(* ===== verification/KafkaPipeline.v ===== *)
(** * From the publisher to the consumer

    The publisher and the consumer have connections of their own to one broker.
    The consumer reads the envelope the publisher wrote, and a published message is
    settled by the time the consumer's cursor has passed its record. *)

From S2P Require Import Prelude DomainTypes Json Store World Relay Bytes KafkaWire KafkaWireInv KafkaClient KafkaReplies.
From S2P Require Import KafkaBroker KafkaConsumer KafkaConsumerInv JsonText KafkaPublisher KafkaPublisherInv.

Open Scope Z_scope.

#[local] Opaque dump bytesOf textOf keyOf.

(** A request that the outbox can hold: 64-bit numbers and a payload that is the
    text of a JSON object, with an envelope that the parser of thirdparty/json.hpp
    reads back from the text its writer makes of it. *)
Record requestOk `{!JsonLib, !JsonFloat} (req : OutboxPublishRequest) : Prop := {
  ro_message : 0 <= ev_aggregateMessageId (rq_event req) < 2 ^ 64;
  ro_conversation : 0 <= rq_conversationId req < 2 ^ 64;
  ro_sequence : 0 <= rq_sequence req < 2 ^ 64;
  ro_object : exists fields, json_parse (ev_payload (rq_event req)) = Some (JObj fields);
  ro_readBack text : dump (envelopeOf req) = Some text -> json_parse text = Some (envelopeOf req);
}.

(** What the consumer makes of the record of a request. *)
Definition consumedRequest (topic : string) (p offset : Z) (req : OutboxPublishRequest) : ConsumedOutboxRecord :=
  mkConsumed topic p offset (ev_aggregateMessageId (rq_event req)) (rq_conversationId req) (rq_sequence req)
    (ev_eventType (rq_event req)) (ev_payload (rq_event req)).

Section envelope.
Context `{!JsonLib, !JsonFloat}.

Lemma envelopeOf_fields req :
  envelopeOf req =
  JObj [("conversation_id", JInt (rq_conversationId req)); ("event_type", JStr (ev_eventType (rq_event req)));
        ("message_id", JInt (ev_aggregateMessageId (rq_event req)));
        ("payload", JStr (ev_payload (rq_event req))); ("sequence", JInt (rq_sequence req))]%string.
Proof. reflexivity. Qed.

Lemma unsignedField_Some k fields z :
  assoc k fields = Some (JInt z) -> 0 <= z < 2 ^ 64 -> unsignedField k (JObj fields) = Some z.
Proof.
  intros Hk Hz. unfold unsignedField, jfield. rewrite Hk. unfold is_number_unsigned.
  destruct (Z.leb_spec 0 z); [|lia]. by rewrite u64_small by (split; lia).
Qed.

Lemma envelope_roundtrip req value :
  requestOk req -> dump (envelopeOf req) = Some value ->
  readEnvelope (json_parse (textOf (bytesOf value))) =
  Some (mkEnvelope (ev_aggregateMessageId (rq_event req)) (rq_conversationId req) (rq_sequence req)
          (ev_eventType (rq_event req)) (ev_payload (rq_event req))).
Proof.
  intros [Hm Hc Hq (fields & Hf) Hback] Hd. rewrite textOf_bytesOf, (Hback value Hd), envelopeOf_fields.
  match goal with |- context [JObj ?fs] => set (flds := fs) end. unfold readEnvelope. cbn [mbind option_bind].
  rewrite (unsignedField_Some "message_id" flds (ev_aggregateMessageId (rq_event req)) eq_refl Hm). cbn [mbind option_bind].
  rewrite (unsignedField_Some "conversation_id" flds (rq_conversationId req) eq_refl Hc). cbn [mbind option_bind].
  rewrite (unsignedField_Some "sequence" flds (rq_sequence req) eq_refl Hq). cbn [mbind option_bind].
  unfold stringField. change (jfield "event_type" _) with (Some (JStr (ev_eventType (rq_event req)))).
  cbn [mbind option_bind]. change (jfield "payload" _) with (Some (JStr (ev_payload (rq_event req)))).
  cbn [mbind option_bind]. by rewrite Hf.
Qed.
End envelope.

(** The records of a batch are determined by its bytes. *)
Lemma batch_determines_records p base ts pairs b :
  batchOk b -> sb_base b = base -> encodeRecordBatch (sb_ts b) (sb_pairs b) = encodeRecordBatch ts pairs ->
  recordsOf p b = fetched p base 0 pairs.
Proof.
  intros Hb <- Henc. set (b' := mkStored (sb_base b) ts pairs).
  assert (batchOk b') as Hb' by (destruct Hb as [H1 H2]; split; [done|by rewrite Henc in H2]).
  assert (recordSet [b'] = recordSet [b]) as Hset 
    by (unfold recordSet, batchBytes; cbn [map concat sb_base sb_ts sb_pairs b']; by rewrite Henc).
  assert (size (recordSet [b]) < 2 ^ 62) as Hs.
  { unfold recordSet. cbn [map concat]. rewrite app_nil_r. destruct (size_batch b) as [H1 H2]. destruct Hb. lia. }
  pose proof (parseBatches_at 1 p [b] [] ltac:(by apply Forall_singleton) Hs (le_n 1)) as H1.
  pose proof (parseBatches_at 1 p [b'] [] ltac:(by apply Forall_singleton)
    ltac:(cbn [app]; by rewrite Hset) (le_n 1)) as H2.
  cbn [app] in H1, H2. rewrite Hset, H1 in H2. cbn [map concat] in H2. rewrite !app_nil_r in H2.
  by injection H2.
Qed.

(** A record of a batch has the value of its pair. *)
Lemma fetched_value p base k pairs kv :
  kv ∈ pairs -> exists r, r ∈ fetched p base k pairs /\ fr_value r = kv.2 /\ fr_partition r = p.
Proof.
  revert k. induction pairs as [|kv' pairs IH]; intros k Hin; [by apply elem_of_nil in Hin|]. cbn [fetched].
  apply elem_of_cons in Hin as [->|Hin].
  - eexists. split; [by left|done].
  - destruct (IH (k + 1) Hin) as (r & Hr & ?). exists r. split; [by right|done].
Qed.

(** ** One broker *)

Section pipeline.
Context {St E N1 N2 : Type} `{!MessageStore St, !Env E, !Transport N1, !Transport N2}.
Context `{!JsonLib, !JsonFloat, !ProduceLaws N1}.
Context (pcfg : PublisherConfig) (ccfg : ConsumerConfig).
Context (handler : ConsumedOutboxRecord -> eff exn (World St E) ConsumeDisposition).
Context (hook : option (eff exn (World St E) unit)).
Context `{!Broker N2 (topic ccfg) (bytesOf (kc_groupId ccfg))}.
Context (topic_short : size (topic ccfg) < 2 ^ 15) (group_short : size (bytesOf (kc_groupId ccfg)) < 2 ^ 15).

(** Both connections see one log: what the producer was told is stored, the
    consumer's side of the broker has. *)
Definition sameLog (n1 : N1) (n2 : N2) : Prop :=
  forall p base blob, (base, blob) ∈ logAt n1 (topic ccfg) p ->
    exists b, b ∈ logOf n2 p /\ sb_base b = base /\ encodeRecordBatch (sb_ts b) (sb_pairs b) = blob.

(** C26: End to end over one broker that keeps its promises: a message whose publish
    was reported as ok has a record in the log that the consumer reads as that
    message (its ids, sequence number, type and payload), and once the consumer's
    cursor has passed the record, through any number of polls, crashes and restarts,
    the message is settled: handled, dead-lettered, or a repetition of a message that
    was handled.  Wherever the consumer started, no record of the log was skipped.
    The request is one that the outbox can hold ([requestOk]). *)
Theorem published_message_is_settled batch deadlineMs s s' os i req (k : KWorld St E N2) :
  Forall (fun r => size (bytesOf (rq_topic r)) < 2 ^ 15) batch ->
  Publisher.publish pcfg batch deadlineMs s = (s', Ret os) ->
  batch !! i = Some req -> okAt os i -> rq_topic req = kc_topic ccfg -> requestOk req ->
  consumed ccfg handler hook k -> sameLog (ps_net s') (k_net k) ->
  exists p r, r ∈ logRecords p (logOf (k_net k) p) /\
    consumedOf ccfg r = consumedRequest (kc_topic ccfg) p (fr_offset r) req /\
    forall o, im_cursor (k_impl k) !! p = Some o -> fr_offset r < o ->
      settled ccfg (im_trace (k_impl k)) r.
Proof.
  intros Hshort Hrun Hreq Hok Htopic Hreqok Hk Hsame.
  destruct (publish_logs pcfg batch Hshort deadlineMs s s' os Hrun) as [_ Hlog].
  destruct (Hlog i req Hreq Hok) as (p & base & ts & pairs & value & Hv & Hkv & Hin).
  rewrite Htopic in Hin. destruct (Hsame p base _ Hin) as (b & Hb & Hbase & Henc).
  assert (batchOk b) as Hbok.
  { destruct (log_ok (k_net k) p) as [Hall _ _]. rewrite Forall_forall in Hall. by apply Hall. }
  destruct (fetched_value p base 0 pairs _ Hkv) as (r & Hr & Hval & Hp). cbn [snd] in Hval.
  rewrite <- (batch_determines_records p base ts pairs b Hbok Hbase Henc) in Hr.
  assert (r ∈ logRecords p (logOf (k_net k) p)) as Hrec by (apply elem_logRecords; exists b; split; [exact Hb|exact Hr]).
  exists p, r. split; [exact Hrec|]. split.
  - unfold consumedOf. rewrite Hval, (envelope_roundtrip req value Hreqok Hv), Hp. reflexivity.
  - intros o Ho Hlt. apply consumed_ok in Hk; [|done|done].
    destruct (co_cursor _ _ _ Hk p o Ho) as (f & Hf & [_ Hset]). apply Hset; [exact Hrec|].
    split; [|exact Hlt]. eapply earliestAt_le; [|exact Hrec]. by apply (co_origins _ _ _ Hk).
Qed.
End pipeline.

◆ ◆ ◆ ◆ ◆ ◆ ◆

- **YOUR ASSIGNMENT**:
Word for word, restate the lines above from the line containing "assert (recordSet [b']" through the line containing "message (its ids, sequence", with both included and nothing else.

- **SOLUTION**:
  assert (recordSet [b'] = recordSet [b]) as Hset 
    by (unfold recordSet, batchBytes; cbn [map concat sb_base sb_ts sb_pairs b']; by rewrite Henc).
  assert (size (recordSet [b]) < 2 ^ 62) as Hs.
  { unfold recordSet. cbn [map concat]. rewrite app_nil_r. destruct (size_batch b) as [H1 H2]. destruct Hb. lia. }
  pose proof (parseBatches_at 1 p [b] [] ltac:(by apply Forall_singleton) Hs (le_n 1)) as H1.
  pose proof (parseBatches_at 1 p [b'] [] ltac:(by apply Forall_singleton)
    ltac:(cbn [app]; by rewrite Hset) (le_n 1)) as H2.
  cbn [app] in H1, H2. rewrite Hset, H1 in H2. cbn [map concat] in H2. rewrite !app_nil_r in H2.
  by injection H2.
Qed.

(** A record of a batch has the value of its pair. *)
Lemma fetched_value p base k pairs kv :
  kv ∈ pairs -> exists r, r ∈ fetched p base k pairs /\ fr_value r = kv.2 /\ fr_partition r = p.
Proof.
  revert k. induction pairs as [|kv' pairs IH]; intros k Hin; [by apply elem_of_nil in Hin|]. cbn [fetched].
  apply elem_of_cons in Hin as [->|Hin].
  - eexists. split; [by left|done].
  - destruct (IH (k + 1) Hin) as (r & Hr & ?). exists r. split; [by right|done].
Qed.

(** ** One broker *)

Section pipeline.
Context {St E N1 N2 : Type} `{!MessageStore St, !Env E, !Transport N1, !Transport N2}.
Context `{!JsonLib, !JsonFloat, !ProduceLaws N1}.
Context (pcfg : PublisherConfig) (ccfg : ConsumerConfig).
Context (handler : ConsumedOutboxRecord -> eff exn (World St E) ConsumeDisposition).
Context (hook : option (eff exn (World St E) unit)).
Context `{!Broker N2 (topic ccfg) (bytesOf (kc_groupId ccfg))}.
Context (topic_short : size (topic ccfg) < 2 ^ 15) (group_short : size (bytesOf (kc_groupId ccfg)) < 2 ^ 15).

(** Both connections see one log: what the producer was told is stored, the
    consumer's side of the broker has. *)
Definition sameLog (n1 : N1) (n2 : N2) : Prop :=
  forall p base blob, (base, blob) ∈ logAt n1 (topic ccfg) p ->
    exists b, b ∈ logOf n2 p /\ sb_base b = base /\ encodeRecordBatch (sb_ts b) (sb_pairs b) = blob.

(** C26: End to end over one broker that keeps its promises: a message whose publish
    was reported as ok has a record in the log that the consumer reads as that
    message (its ids, sequence number, type and payload), and once the consumer's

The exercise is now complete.